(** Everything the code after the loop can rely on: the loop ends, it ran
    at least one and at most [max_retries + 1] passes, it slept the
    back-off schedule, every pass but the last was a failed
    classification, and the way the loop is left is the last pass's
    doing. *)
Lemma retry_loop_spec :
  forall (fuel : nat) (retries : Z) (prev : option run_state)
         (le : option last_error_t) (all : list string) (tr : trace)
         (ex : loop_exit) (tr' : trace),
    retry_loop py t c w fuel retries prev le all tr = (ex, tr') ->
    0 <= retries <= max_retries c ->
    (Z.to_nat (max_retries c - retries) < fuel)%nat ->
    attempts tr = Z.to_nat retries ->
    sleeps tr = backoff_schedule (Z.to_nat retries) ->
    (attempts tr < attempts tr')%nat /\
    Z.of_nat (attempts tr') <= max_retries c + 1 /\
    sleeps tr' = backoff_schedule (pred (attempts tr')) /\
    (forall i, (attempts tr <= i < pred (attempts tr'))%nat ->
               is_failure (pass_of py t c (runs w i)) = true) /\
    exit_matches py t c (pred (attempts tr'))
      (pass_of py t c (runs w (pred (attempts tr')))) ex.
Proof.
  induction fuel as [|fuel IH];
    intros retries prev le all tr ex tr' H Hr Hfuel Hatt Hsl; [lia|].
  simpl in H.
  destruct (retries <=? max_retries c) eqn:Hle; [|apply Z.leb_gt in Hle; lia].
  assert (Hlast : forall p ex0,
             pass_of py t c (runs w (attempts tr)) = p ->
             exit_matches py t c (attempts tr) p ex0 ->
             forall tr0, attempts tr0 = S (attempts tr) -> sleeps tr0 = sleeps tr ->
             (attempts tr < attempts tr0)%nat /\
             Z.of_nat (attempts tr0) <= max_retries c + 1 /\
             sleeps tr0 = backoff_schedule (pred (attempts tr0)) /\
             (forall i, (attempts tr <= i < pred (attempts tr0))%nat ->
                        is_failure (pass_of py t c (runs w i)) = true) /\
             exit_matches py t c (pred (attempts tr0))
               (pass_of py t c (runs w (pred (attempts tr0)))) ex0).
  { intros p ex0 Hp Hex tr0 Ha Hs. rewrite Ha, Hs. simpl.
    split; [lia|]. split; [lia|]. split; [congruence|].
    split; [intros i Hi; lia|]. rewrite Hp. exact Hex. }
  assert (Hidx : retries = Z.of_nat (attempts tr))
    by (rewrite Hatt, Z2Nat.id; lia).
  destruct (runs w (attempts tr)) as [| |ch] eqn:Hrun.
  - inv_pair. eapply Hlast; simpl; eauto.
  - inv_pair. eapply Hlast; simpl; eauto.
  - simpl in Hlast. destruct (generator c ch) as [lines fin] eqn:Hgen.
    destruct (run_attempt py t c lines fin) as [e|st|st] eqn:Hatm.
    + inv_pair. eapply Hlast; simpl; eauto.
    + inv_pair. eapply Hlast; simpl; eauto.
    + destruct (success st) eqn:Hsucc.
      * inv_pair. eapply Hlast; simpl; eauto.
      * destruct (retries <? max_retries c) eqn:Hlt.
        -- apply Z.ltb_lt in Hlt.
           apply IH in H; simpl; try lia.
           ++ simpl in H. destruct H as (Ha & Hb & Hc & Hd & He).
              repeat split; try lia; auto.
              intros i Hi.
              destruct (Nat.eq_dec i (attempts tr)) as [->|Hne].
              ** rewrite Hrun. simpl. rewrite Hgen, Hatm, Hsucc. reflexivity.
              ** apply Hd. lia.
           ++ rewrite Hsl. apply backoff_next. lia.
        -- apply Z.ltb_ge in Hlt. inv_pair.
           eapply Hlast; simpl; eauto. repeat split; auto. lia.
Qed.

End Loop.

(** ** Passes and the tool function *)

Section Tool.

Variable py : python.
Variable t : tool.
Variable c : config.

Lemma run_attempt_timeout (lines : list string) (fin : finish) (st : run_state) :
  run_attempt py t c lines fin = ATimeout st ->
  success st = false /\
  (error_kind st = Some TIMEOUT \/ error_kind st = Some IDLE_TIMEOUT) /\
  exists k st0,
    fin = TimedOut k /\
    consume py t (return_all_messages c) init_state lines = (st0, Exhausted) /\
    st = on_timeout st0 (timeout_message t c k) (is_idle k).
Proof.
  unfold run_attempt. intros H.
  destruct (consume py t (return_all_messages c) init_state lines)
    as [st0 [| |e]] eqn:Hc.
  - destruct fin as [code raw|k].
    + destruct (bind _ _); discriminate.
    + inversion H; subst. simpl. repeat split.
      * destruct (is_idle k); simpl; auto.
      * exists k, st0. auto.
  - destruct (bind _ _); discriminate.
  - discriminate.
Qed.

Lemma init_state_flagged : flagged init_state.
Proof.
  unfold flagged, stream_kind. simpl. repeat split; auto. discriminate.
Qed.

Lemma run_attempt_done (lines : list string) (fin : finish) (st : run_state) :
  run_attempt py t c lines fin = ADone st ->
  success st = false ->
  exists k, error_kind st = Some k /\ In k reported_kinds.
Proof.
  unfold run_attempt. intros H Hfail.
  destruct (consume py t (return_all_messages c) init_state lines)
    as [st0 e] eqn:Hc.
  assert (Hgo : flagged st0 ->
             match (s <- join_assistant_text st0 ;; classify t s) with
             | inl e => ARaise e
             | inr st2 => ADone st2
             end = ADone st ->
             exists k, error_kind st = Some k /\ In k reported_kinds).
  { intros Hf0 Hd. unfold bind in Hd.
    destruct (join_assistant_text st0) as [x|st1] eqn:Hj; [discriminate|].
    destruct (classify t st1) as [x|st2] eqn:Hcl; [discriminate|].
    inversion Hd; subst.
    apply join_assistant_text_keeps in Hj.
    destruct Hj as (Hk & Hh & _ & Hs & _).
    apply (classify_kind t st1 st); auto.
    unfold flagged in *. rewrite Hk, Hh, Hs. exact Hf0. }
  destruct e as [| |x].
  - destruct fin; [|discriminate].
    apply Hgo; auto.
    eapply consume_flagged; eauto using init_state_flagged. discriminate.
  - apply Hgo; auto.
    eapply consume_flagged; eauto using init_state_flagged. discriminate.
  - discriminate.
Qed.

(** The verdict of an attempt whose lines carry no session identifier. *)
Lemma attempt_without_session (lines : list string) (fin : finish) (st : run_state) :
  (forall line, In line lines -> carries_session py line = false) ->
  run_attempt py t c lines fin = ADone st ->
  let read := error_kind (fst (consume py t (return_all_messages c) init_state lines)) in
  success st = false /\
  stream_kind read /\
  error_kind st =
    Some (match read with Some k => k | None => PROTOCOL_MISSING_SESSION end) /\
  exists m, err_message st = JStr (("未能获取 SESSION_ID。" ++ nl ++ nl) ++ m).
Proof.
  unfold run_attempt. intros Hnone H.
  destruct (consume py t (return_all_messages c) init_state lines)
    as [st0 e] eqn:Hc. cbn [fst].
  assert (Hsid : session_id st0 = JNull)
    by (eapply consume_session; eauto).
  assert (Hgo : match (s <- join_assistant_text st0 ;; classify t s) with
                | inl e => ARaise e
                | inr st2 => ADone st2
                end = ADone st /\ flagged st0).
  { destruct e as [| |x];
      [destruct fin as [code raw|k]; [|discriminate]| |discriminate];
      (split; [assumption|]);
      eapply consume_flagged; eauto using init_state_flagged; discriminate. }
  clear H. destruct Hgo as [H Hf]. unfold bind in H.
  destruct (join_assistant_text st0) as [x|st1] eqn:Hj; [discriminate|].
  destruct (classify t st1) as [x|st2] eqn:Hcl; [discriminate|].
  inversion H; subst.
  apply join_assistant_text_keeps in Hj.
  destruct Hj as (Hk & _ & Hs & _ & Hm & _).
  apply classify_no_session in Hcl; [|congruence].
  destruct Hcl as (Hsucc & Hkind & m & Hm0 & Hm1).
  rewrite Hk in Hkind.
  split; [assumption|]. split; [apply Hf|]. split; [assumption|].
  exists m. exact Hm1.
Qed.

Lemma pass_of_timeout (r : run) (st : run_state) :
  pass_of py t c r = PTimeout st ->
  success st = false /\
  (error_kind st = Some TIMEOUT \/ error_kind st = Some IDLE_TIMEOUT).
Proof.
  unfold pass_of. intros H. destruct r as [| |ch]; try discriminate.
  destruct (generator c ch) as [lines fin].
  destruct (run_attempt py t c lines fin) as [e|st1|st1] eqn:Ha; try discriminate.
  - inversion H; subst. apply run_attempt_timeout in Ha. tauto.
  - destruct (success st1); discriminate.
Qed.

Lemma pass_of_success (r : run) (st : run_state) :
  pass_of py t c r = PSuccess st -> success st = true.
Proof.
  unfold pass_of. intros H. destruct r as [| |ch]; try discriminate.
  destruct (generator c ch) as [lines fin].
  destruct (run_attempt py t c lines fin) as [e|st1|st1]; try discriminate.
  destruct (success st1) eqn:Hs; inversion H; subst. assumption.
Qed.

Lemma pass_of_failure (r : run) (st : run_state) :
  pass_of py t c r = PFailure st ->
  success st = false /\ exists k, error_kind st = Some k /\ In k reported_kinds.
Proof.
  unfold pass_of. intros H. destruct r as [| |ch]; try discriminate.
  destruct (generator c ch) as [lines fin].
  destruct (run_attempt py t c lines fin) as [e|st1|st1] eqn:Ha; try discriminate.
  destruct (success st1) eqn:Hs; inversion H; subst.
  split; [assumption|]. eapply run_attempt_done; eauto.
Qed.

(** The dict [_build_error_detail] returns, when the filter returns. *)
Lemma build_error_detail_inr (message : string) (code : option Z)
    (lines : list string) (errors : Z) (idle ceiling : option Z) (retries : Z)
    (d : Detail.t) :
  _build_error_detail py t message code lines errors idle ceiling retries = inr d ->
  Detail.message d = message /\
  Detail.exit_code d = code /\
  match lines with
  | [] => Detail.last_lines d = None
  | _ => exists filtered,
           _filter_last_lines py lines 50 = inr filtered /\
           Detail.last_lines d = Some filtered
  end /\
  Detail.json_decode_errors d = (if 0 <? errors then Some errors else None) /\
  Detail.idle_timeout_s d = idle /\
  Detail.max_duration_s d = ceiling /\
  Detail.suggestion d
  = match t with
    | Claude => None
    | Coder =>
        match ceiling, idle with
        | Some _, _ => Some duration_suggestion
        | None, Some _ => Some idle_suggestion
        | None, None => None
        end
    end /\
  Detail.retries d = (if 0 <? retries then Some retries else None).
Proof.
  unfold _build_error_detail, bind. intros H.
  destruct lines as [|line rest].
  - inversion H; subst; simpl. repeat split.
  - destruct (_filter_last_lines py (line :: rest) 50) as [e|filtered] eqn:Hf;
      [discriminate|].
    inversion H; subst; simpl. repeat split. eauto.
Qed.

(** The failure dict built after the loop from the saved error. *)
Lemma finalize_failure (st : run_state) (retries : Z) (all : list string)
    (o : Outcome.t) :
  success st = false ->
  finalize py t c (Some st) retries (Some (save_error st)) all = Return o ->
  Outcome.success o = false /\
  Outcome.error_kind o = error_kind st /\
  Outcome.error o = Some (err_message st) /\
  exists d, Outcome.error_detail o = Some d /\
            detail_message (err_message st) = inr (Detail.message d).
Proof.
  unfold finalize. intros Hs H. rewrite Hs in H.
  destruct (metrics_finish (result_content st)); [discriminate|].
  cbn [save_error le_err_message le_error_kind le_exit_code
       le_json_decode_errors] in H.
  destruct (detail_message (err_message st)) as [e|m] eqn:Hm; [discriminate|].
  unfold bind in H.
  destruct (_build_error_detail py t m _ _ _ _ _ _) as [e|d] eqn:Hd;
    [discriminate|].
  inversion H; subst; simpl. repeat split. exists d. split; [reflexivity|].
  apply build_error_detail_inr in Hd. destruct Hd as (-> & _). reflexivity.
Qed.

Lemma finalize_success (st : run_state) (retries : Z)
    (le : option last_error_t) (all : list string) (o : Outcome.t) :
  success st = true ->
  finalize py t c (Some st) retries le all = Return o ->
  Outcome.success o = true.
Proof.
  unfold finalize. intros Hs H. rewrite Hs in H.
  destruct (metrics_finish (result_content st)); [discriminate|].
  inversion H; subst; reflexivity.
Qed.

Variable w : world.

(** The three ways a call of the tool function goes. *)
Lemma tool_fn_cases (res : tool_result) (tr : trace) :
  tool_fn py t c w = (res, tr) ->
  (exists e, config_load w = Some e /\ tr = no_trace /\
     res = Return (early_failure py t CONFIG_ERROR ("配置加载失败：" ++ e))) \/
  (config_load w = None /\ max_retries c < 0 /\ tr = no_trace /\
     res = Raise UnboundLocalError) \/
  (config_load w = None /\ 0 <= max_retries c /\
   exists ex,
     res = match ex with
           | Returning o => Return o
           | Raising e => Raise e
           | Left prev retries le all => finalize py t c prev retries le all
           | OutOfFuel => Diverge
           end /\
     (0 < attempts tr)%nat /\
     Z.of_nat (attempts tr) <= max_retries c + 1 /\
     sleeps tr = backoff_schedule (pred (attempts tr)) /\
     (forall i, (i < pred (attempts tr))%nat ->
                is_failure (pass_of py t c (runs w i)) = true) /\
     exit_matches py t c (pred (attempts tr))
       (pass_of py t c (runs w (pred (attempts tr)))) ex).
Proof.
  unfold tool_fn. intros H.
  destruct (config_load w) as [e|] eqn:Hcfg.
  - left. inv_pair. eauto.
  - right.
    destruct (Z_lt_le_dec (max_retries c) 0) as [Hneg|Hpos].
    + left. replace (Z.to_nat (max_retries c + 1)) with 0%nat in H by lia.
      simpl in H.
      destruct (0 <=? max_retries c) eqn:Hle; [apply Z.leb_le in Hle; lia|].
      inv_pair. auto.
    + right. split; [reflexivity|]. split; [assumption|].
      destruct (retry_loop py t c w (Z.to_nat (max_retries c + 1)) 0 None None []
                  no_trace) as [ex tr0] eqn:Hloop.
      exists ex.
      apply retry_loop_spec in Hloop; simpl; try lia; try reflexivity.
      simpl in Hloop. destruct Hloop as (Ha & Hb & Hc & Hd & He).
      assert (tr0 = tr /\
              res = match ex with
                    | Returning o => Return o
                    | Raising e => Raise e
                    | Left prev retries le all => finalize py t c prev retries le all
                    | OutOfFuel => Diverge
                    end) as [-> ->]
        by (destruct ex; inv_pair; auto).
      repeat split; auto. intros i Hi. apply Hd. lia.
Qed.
........
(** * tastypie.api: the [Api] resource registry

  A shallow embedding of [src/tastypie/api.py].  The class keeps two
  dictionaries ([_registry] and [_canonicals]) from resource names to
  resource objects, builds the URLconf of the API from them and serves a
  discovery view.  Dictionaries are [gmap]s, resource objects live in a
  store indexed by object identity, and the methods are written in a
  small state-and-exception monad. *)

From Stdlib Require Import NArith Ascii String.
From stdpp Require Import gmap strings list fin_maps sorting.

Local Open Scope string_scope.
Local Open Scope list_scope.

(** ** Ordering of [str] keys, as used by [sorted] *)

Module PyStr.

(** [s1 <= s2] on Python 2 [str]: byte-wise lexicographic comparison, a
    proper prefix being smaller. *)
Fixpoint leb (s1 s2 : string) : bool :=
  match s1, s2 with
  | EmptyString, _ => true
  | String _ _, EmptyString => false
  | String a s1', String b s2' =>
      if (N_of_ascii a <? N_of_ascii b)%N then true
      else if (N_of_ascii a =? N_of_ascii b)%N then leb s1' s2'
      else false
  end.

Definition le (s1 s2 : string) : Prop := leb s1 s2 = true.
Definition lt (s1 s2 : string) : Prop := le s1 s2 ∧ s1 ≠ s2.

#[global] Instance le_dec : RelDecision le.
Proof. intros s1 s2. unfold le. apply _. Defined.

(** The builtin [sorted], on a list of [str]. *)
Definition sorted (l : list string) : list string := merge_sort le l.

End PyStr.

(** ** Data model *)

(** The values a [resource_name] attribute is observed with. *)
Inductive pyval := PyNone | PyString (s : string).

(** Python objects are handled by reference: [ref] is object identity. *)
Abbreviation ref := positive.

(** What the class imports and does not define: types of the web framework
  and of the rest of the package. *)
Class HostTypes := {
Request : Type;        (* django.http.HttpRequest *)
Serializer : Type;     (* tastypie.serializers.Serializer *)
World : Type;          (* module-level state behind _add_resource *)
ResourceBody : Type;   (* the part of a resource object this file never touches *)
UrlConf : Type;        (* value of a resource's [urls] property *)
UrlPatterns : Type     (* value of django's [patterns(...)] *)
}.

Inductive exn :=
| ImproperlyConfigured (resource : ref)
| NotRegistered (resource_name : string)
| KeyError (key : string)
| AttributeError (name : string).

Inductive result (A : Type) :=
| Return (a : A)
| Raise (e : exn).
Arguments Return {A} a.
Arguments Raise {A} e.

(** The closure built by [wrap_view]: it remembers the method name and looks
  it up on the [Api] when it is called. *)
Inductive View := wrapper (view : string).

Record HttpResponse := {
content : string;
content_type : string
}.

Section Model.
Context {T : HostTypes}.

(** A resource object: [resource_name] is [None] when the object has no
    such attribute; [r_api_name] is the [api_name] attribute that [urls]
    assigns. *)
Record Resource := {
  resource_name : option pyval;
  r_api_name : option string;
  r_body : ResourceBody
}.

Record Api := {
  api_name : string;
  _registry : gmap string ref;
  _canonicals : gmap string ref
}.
........
■ **EXERCISE DIRECTIONS**
Your answer should be one number: how many lines above contain "after".

■ **ANSWER BOX**
2